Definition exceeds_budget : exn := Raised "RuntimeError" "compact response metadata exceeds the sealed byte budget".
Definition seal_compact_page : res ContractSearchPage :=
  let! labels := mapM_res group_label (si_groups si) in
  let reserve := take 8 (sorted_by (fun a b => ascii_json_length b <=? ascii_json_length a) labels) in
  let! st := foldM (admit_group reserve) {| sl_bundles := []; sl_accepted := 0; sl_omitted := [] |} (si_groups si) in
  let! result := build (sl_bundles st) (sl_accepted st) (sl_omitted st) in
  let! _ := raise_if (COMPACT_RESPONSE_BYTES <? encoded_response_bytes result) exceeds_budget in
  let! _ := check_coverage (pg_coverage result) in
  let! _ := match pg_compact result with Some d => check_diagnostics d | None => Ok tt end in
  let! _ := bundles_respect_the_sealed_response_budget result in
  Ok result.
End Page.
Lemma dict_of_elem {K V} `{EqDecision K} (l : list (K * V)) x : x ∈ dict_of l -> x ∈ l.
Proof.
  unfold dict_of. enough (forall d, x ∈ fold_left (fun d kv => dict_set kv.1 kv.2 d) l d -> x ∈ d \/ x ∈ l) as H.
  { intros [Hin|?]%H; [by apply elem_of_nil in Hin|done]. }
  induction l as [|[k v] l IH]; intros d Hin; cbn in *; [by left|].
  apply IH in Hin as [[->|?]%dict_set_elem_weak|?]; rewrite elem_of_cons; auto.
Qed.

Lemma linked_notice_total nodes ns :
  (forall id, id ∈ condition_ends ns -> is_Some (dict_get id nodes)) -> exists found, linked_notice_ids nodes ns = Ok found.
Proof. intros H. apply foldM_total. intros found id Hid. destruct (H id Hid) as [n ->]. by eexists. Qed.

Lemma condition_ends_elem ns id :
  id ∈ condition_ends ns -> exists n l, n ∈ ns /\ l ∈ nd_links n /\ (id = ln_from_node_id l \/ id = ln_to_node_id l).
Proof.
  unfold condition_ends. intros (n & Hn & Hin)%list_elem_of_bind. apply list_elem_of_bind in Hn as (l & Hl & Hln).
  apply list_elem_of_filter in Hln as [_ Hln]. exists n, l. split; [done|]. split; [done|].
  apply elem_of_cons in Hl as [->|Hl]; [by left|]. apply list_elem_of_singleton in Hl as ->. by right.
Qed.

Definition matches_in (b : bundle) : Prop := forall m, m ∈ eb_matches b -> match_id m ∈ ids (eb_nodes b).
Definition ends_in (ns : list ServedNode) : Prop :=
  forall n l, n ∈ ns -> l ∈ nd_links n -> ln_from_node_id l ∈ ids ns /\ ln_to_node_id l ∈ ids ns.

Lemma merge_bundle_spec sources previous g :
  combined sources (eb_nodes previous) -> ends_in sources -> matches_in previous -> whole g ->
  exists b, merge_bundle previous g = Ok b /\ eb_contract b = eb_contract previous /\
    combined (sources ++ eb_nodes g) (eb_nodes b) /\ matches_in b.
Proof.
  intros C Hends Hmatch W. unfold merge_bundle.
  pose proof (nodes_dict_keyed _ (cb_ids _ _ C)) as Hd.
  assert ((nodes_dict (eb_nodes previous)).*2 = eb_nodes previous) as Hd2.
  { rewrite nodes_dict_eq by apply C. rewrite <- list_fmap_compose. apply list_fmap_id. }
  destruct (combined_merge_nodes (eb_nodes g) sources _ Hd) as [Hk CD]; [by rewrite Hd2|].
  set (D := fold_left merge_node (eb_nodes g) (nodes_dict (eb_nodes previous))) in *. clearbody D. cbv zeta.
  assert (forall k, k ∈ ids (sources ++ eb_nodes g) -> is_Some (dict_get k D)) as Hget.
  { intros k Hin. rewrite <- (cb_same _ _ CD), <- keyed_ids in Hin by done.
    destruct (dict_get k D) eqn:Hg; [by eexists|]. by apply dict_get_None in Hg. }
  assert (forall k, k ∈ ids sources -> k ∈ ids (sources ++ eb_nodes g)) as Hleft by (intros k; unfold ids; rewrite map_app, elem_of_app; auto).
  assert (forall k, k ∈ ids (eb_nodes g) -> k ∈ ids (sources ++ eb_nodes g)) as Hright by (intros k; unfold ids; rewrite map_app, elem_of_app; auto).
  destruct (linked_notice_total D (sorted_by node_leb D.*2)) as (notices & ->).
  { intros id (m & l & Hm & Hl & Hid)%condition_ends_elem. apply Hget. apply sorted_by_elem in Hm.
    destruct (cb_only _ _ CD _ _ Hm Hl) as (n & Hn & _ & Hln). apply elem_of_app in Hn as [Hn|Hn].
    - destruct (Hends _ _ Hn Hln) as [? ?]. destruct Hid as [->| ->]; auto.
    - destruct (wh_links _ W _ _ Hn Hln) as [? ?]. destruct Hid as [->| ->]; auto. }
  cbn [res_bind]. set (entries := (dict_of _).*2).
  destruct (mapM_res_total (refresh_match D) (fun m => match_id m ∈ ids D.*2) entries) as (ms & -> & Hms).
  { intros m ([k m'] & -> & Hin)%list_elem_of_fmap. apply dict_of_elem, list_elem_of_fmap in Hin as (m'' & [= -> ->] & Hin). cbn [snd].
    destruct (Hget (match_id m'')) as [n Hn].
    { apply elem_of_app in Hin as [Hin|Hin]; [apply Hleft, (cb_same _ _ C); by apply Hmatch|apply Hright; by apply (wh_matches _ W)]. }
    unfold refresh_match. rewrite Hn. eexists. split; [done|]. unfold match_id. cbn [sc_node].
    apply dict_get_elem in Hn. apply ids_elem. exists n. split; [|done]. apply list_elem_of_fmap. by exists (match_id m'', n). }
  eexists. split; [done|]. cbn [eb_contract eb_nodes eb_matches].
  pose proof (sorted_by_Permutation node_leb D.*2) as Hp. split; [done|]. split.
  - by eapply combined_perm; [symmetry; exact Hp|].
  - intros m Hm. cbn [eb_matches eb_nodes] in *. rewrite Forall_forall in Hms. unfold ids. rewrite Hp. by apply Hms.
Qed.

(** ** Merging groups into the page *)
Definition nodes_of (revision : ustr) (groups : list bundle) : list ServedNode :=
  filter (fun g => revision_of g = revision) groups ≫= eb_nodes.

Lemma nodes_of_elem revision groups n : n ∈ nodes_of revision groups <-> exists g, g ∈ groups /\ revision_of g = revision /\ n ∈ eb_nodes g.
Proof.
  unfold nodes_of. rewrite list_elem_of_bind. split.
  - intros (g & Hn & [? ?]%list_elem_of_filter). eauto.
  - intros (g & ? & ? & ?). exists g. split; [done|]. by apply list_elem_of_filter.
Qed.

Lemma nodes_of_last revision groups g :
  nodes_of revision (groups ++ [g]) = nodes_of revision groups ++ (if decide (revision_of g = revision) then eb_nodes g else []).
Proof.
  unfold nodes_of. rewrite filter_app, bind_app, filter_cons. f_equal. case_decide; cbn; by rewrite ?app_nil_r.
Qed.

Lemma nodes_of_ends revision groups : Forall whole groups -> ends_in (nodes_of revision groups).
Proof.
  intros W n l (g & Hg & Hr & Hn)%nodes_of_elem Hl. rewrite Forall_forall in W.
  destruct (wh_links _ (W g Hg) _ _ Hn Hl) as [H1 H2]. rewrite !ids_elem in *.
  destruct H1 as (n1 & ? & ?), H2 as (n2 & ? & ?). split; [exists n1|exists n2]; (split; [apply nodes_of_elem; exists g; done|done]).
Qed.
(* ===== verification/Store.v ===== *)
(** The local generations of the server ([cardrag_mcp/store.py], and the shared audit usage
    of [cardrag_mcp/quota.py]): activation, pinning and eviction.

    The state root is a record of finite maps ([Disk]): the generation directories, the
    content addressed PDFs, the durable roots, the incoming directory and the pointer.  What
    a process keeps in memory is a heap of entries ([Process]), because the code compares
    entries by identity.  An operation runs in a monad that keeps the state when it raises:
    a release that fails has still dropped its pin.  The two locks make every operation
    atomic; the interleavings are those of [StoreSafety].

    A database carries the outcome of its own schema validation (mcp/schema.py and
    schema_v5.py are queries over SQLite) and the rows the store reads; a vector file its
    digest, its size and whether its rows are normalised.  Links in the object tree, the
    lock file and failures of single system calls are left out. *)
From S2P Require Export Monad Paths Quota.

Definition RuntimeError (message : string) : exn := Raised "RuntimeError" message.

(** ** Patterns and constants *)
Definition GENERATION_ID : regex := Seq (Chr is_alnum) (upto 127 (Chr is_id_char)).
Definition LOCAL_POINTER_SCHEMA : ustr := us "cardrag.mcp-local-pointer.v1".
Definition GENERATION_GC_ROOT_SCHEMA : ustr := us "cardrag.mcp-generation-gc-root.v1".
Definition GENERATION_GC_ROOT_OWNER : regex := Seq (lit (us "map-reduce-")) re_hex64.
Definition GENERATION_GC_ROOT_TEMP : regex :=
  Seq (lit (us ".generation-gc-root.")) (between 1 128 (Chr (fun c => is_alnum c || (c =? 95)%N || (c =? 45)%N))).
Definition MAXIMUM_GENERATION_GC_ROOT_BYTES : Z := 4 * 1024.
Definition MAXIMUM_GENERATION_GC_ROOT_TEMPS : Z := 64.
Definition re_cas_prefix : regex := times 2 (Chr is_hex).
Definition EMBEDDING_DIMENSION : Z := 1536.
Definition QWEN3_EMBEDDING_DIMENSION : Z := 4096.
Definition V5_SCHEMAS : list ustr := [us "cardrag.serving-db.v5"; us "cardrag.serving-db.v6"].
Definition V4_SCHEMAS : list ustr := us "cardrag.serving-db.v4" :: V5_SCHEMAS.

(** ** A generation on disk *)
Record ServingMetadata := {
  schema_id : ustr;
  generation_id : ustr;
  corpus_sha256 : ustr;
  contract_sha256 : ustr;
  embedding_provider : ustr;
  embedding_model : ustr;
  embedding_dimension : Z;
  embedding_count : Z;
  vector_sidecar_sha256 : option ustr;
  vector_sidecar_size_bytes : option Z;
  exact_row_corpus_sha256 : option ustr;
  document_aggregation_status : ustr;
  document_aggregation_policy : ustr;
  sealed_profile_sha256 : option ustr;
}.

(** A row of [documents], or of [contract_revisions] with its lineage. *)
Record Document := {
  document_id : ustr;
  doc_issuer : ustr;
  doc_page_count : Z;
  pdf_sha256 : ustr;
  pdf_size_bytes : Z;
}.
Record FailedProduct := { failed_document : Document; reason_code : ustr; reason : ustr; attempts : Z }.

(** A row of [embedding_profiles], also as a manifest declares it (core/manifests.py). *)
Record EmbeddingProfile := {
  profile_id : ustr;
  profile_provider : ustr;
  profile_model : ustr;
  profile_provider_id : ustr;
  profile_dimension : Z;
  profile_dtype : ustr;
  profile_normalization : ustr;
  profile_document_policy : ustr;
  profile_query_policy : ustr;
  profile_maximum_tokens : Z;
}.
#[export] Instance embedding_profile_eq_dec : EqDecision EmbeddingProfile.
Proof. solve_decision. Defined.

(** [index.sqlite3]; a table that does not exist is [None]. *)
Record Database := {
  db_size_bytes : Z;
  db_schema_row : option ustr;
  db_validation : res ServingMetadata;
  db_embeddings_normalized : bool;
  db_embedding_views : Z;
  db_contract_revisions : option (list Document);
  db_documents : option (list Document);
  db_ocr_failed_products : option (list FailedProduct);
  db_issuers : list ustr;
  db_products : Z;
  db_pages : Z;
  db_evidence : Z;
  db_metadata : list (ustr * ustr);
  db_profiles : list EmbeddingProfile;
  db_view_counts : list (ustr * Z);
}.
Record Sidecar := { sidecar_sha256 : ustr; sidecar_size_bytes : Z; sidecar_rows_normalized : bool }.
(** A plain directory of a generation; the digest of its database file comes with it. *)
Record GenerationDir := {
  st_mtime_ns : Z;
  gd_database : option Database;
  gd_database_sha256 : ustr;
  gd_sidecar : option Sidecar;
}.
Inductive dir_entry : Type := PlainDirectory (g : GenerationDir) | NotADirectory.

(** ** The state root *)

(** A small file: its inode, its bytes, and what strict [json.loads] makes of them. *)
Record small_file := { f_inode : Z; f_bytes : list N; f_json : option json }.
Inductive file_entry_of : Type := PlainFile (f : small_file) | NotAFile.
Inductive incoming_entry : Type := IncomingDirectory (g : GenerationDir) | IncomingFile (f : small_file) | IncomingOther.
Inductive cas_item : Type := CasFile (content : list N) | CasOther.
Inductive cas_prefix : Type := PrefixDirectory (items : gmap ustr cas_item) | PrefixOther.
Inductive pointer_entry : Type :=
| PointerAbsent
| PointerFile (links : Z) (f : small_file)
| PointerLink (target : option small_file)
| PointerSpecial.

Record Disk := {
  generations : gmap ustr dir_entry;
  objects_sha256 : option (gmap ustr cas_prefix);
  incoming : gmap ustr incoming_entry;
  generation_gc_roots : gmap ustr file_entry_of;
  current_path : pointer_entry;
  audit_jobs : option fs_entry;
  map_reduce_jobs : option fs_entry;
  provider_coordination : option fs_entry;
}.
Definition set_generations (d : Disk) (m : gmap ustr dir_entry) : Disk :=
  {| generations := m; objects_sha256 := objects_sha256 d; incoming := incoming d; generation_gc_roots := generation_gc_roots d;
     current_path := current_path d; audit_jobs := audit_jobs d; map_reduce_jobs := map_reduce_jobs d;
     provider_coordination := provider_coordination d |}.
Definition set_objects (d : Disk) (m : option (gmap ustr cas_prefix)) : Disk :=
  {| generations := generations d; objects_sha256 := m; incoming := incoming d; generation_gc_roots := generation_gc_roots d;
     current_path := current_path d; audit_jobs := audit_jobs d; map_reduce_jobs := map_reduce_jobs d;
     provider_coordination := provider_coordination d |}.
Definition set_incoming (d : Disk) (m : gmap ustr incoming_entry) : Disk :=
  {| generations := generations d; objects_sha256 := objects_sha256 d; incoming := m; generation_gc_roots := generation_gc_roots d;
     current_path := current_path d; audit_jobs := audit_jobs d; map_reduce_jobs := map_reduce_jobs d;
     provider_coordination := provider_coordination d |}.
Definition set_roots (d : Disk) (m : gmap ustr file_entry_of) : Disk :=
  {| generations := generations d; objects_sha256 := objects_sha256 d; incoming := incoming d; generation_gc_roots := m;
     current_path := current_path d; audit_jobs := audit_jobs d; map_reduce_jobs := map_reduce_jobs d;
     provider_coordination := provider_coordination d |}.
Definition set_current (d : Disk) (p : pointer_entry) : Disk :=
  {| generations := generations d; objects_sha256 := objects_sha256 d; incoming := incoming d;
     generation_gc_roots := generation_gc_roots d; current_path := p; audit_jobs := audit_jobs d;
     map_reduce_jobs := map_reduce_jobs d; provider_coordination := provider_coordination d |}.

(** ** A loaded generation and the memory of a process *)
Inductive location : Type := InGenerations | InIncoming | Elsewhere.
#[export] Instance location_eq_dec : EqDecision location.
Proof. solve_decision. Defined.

What you should do ->
Return only the lines between the one holding "Lemma nodes_of_ends revision" and the one holding "a release that", inclusive, exactly as they appear above.

The answer ->
Lemma nodes_of_ends revision groups : Forall whole groups -> ends_in (nodes_of revision groups).
Proof.
  intros W n l (g & Hg & Hr & Hn)%nodes_of_elem Hl. rewrite Forall_forall in W.
  destruct (wh_links _ (W g Hg) _ _ Hn Hl) as [H1 H2]. rewrite !ids_elem in *.
  destruct H1 as (n1 & ? & ?), H2 as (n2 & ? & ?). split; [exists n1|exists n2]; (split; [apply nodes_of_elem; exists g; done|done]).
Qed.
(* ===== verification/Store.v ===== *)
(** The local generations of the server ([cardrag_mcp/store.py], and the shared audit usage
    of [cardrag_mcp/quota.py]): activation, pinning and eviction.

    The state root is a record of finite maps ([Disk]): the generation directories, the
    content addressed PDFs, the durable roots, the incoming directory and the pointer.  What
    a process keeps in memory is a heap of entries ([Process]), because the code compares
    entries by identity.  An operation runs in a monad that keeps the state when it raises:
    a release that fails has still dropped its pin.  The two locks make every operation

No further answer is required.